Mario Draghi, numero uno della Banca centrale europea, evita di commentare ulteriormente la Brexit, lancia un appello perchè si convididano diagnosi delle cause profonde della crisi e politiche per superarla

Mario Draghi, presidente della Banca centrale europea (Bce), ha approfittato stamane di un intervento al Forum Bce di Sintra, in Portogallo, per sottolineare come occorra puntare ad un allineamento politico globale, dato che la politica monetaria ultra rilassata di questi anni “inevitabilmente” ha creato effetti strabordanti potenzialmente destabilizzanti e vi è una “comune responsabilità” per risolvere le debolezze dell’economia mondiale.

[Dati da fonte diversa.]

(* ===== verification/Prelude.v ===== *)
(** * The cryptographic core and the consensus rules of the wallet server

    A verification of the C code under [src/src/crypto], on which the wallet
    and the daemon rest, of the key operations of [crypto.cpp] that are
    composed from it, of the ring confidential transactions of [src/src/ringct],
    of the encodings of [src/src/common], and of the rules of
    [src/src/cryptonote_basic] that decide which blocks are valid: proof of work,
    difficulty, reward and hard forks.

    ** The program's parts and the files that model them

    - Field arithmetic modulo [2^255 - 19] ([crypto-ops.c], [fe_*]): [Field];
      ten signed 32-bit limbs, products and carries in checked 64-bit integers.
      [Limbs] has the carry steps and an interval analysis that is proved sound
      for them; [FieldFacts] and [FieldBytes] the specifications.
    - Scalar arithmetic modulo the group order ([crypto-ops.c], [sc_*], and
      [rctCryptoOps.c]): [Scalar] and [ScalarFacts].
    - Constants and tables ([crypto-ops-data.c]): [CurveData]; [BaseTable] checks
      every entry.
    - Group operations, point encoding and table lookups ([ge_*]): [Group], with
      [GroupFacts] (formulas and limb bounds), [GroupSpec] (the interface
      [Represents] and the refinement of the curve group), [PointCodec];
      [HashToPoint] is the map from field elements to points and [GroupOrder]
      the order of the base point and of the group.
    - Recodings and scalar multiplication: [Recode], [ScalarMult], [RecodeFacts],
      [ScalarMultFacts].
    - The abstract specification of the above: [Prime] ([p] is prime, by
      Pocklington certificates), [CurveIdentities] and [Edwards] (the twisted
      Edwards curve is a commutative group under its complete addition law).
    - Keccak, [cn_fast_hash] ([keccak.c], [hash.c]): [Keccak], [KeccakFacts] (the
      FIPS 202 permutation, the sponge, the interface [HashContract]).
    - The Merkle root of a block ([tree-hash.c]): [TreeHash].
    - The stream cipher of wallet files ([chacha.c]): [ChaCha], [ChaChaFacts].
    - The hash functions that the proof of work ends with: BLAKE-256 with its
      HMACs ([blake256.c], [hash-extra-blake.c]): [Blake256], [Blake256Facts];
      Groestl-256 ([groestl.c], [groestl_tables.h], [hash-extra-groestl.c]):
      [Groestl], [GroestlFacts]; JH ([jh.c], [hash-extra-jh.c]): [Jh],
      [JhPermutation] (the specification [JhSpec] on nibbles and the
      equivalence of the bitsliced permutation with it), [JhFacts]; Skein
      ([skein.c], [hash-extra-skein.c]): [Skein], [SkeinBlock] (the
      specification [SkeinSpec] and the block functions), [SkeinFacts].
      [Streaming] has what their buffers share, [Rijndael] the field of 256
      elements and the AES S-box, from their definitions.
    - The AES library ([oaes_lib.c]): [Oaes], with [OaesFacts] (key expansion and
      block functions) and [OaesMessages] (ECB and CBC messages); the AES rounds
      by tables ([aesb.c]): [Aesb], [AesbFacts].  [Aes] is FIPS 197.
    - The proof of work ([slow-hash.c]): [SlowHash], with a module for each of
      its implementations ([Portable], [Arm], [X86]) on top of Keccak, the AES
      code and the four hash functions; [SlowHashFacts] has the specification
      [CryptoNight], [SlowHashInstructions] the AES instructions and
      [SlowHashWhole] the composition.
    - The random generator ([random.c]) and [memwipe]: [Random].
    - Keys, derivations, signatures, transaction proofs and ring signatures
      ([crypto.cpp]): [Crypto], [CryptoFacts], [RingFacts].
    - Ring confidential transactions: keys, amounts and commitments
      ([rctTypes.cpp], [rctOps.cpp]) in [Rct] (the namespace [rct] is a module)
      and [RctFacts]; range proofs, MLSAG signatures, transactions and
      multisignatures ([rctSigs.cpp]) in [RctSigs], with [RctRange] (Borromean
      signatures and range proofs), [RctMlsag] (the ring of challenges of an
      MLSAG signature) and [RctTransactions].
    - Integers of 128 bits ([int-util.h]), variable-length integers
      ([varint.h]) and base58 addresses ([base58.cpp]): [IntUtil], [Varint],
      [Base58], [Base58Facts].
    - Proof of work and difficulty ([difficulty.cpp]): [Difficulty]; the block
      reward ([cryptonote_basic_impl.cpp]): [Reward].
    - Hard forks ([hardfork.cpp], [hardfork.h]): [HardFork], with the database as
      the class [BlockchainDB] and its laws [BlockchainDBLaws]; [HardForkFacts]
      defines the state as a function of the chain ([state_at]) and shows that
      every operation reaches it.
    - The properties: [CryptoTheorems], [RingTheorems], [RctTheorems],
      [CurveTheorems], [FieldTheorems], [HashTheorems], [ExtraHashTheorems], [SlowHashTheorems],
      [StreamTheorems], [EncodingTheorems], [ConsensusTheorems].

    ** How the code is modelled

    A C function is a function into [result]: it returns a value or stops with
    a fault, so that every theorem about a returned value also says that the
    code does not overflow a signed integer, leave an array or fail an
    assertion.  Machine integers are [Z] with the wrap-around written out; an
    array is a list with checked accesses; output arguments are results.
    [NDEBUG] is a parameter [ndebug] of the functions whose assertions depend on
    it.  Loops that are not bounded by a constant take fuel: [absorb] takes more
    than [inlen / rate] steps, [chacha_loop] [length / 64 + 1], [squeeze] [n],
    [pow_loop] and [reduce] 64 (a [size_t] has 64 bits), [write_varint] 10,
    [encode_digits] 12 (a 64-bit number has 11 digits in base 58), [full_blocks],
    [Transform] and [jh_blocks] the number of blocks of the input, [output_loop]
    the number of blocks of the digest, [d2h_loop] and [d2b_loop] one more than
    the bytes and bits of an amount, [mg_loop] the number of columns; the theorems
    prove that these are enough.  The fuel of [h2b] is an argument, since the loop
    may not end.  The operating system's [open], [read]
    and [close] are arguments of the model ([system]); so are the results of
    allocations, of [rand] and of [cpuid], and what buffers that are not
    initialised hold.  The constants [MEMORY] and [ITER] of the slow hash are
    arguments: its theorem holds for scratchpads of [2^3] to [2^28] blocks, of
    which [MEMORY] has [2^17], and any number of iterations, so that its witness
    can be evaluated on a small scratchpad.  The AES and vector instructions of
    x86-64 are the functions that Intel documents.  The life-cycle variable
    [curstate] of the random generator exists in debug builds only; in the model
    of release builds it is a ghost that no operation reads or writes.

    ** What the theorems show

    The group layer computes the group law of the curve for all representable
    points, the tables hold the right multiples, and the scalar multiplications,
    encodings and decodings are exact.  The hash layer is the Keccak
    sponge on every input for digest lengths that are multiples of 4, those in use
    among them; for the others the input bytes that the code ignores are
    described, and so is misuse.  The Merkle root is the recursive one
    and binds the leaves.  On top of both, signatures and transaction proofs that
    are made are accepted, a signature is accepted only under its verification
    equation (in release builds on any bytes; debug builds abort at their
    assertions on keys that are not valid), and the two sides of a payment derive matching keys; ring
    signatures made by a member are accepted, acceptance is characterised
    exactly in both builds, and key images lie in the subgroup of prime order.

    A confidential transaction of either kind, made by the owner of its inputs
    with amounts that add up, is accepted by both checks, and its receivers read
    the amounts; a simple transaction that is accepted, whatever bytes its keys
    are, has commitments that are curve points and balance.  Range proofs
    are accepted for their commitment alone, the verification of an MLSAG
    signature is the equation of its ring of challenges, and a multisignature is
    accepted once every signer has added its part.

    BLAKE, Groestl, JH and Skein are the specified functions on every message (the
    specification of BLAKE computes its constants from pi and from square roots
    of primes; the code for BLAKE-224 writes four bytes after the digest), and the
    pieces that the incremental BLAKE and JH interfaces hash right are exactly
    described; the HMACs are RFC 2104 but for long keys of HMAC-BLAKE-224.  The
    AES library is FIPS 197 for its three key lengths and its messages round
    trip in both modes.  The three implementations of the slow hash compute the
    same function, CryptoNight, in bounds; what they do when memory runs out and
    how the scratchpad of a thread is released is exactly described.

    Base58 decoding accepts exactly what encoding makes and addresses round
    trip, but for a truncated tag.  The test of a hash is the comparison of a
    256-bit product, the next difficulty the least at which the middle of the
    window fits the target, the
    reward the documented formula without overflow.  The hard fork object, in
    whatever way it is brought to a chain (block by block, by reorganization, or
    from a database), holds the window of the last votes, their counts and the
    fork that they elect.

    ** Not modelled

    Of the proof of work, the ARMv8 assembly, the products in ARM assembly and the
    allocation on Windows, which are not C; of the AES library, [oaes_sprintf],
    the seed of [rand] and the debug and ISAAC variants, which the build does not
    select; the random lock and failed allocations of [crypto.cpp]; the output argument of [ge_frombytes_vartime]
    after a rejection; timing; locks and database transactions of the hard fork
    object; of the confidential transactions, the bulletproofs (arguments of the
    functions that call them; the theorems on transactions are on range
    signatures), the helpers that fill rings for tests, the checks of [DBG]
    builds, the order of the tasks of the thread pool and the serialization of
    the prunable part; the other C++ layers (wallet, daemon, network,
    serialization) and the vendored libraries. *)

From stdpp Require Import base list numbers.
From Stdlib Require Import ZArith Lia.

NESSUN COMMENTO SULLA BREXIT – Chi pensava che Draghi avrebbe commentato i possibili impatti della Brexit (evento rispetto al quale ieri aveva dichiarato di aver provato una profonda tristezza) è rimasto deluso, il banchiere centrale europeo ha infatti preferito focalizzare l’attenzione sulla necessità di “una diagnosi condivisa sulle cause profonde delle sfide che ci riguardano tutti” e di “un impegno condiviso a basare le nostre politiche domestiche su tale diagnosi”.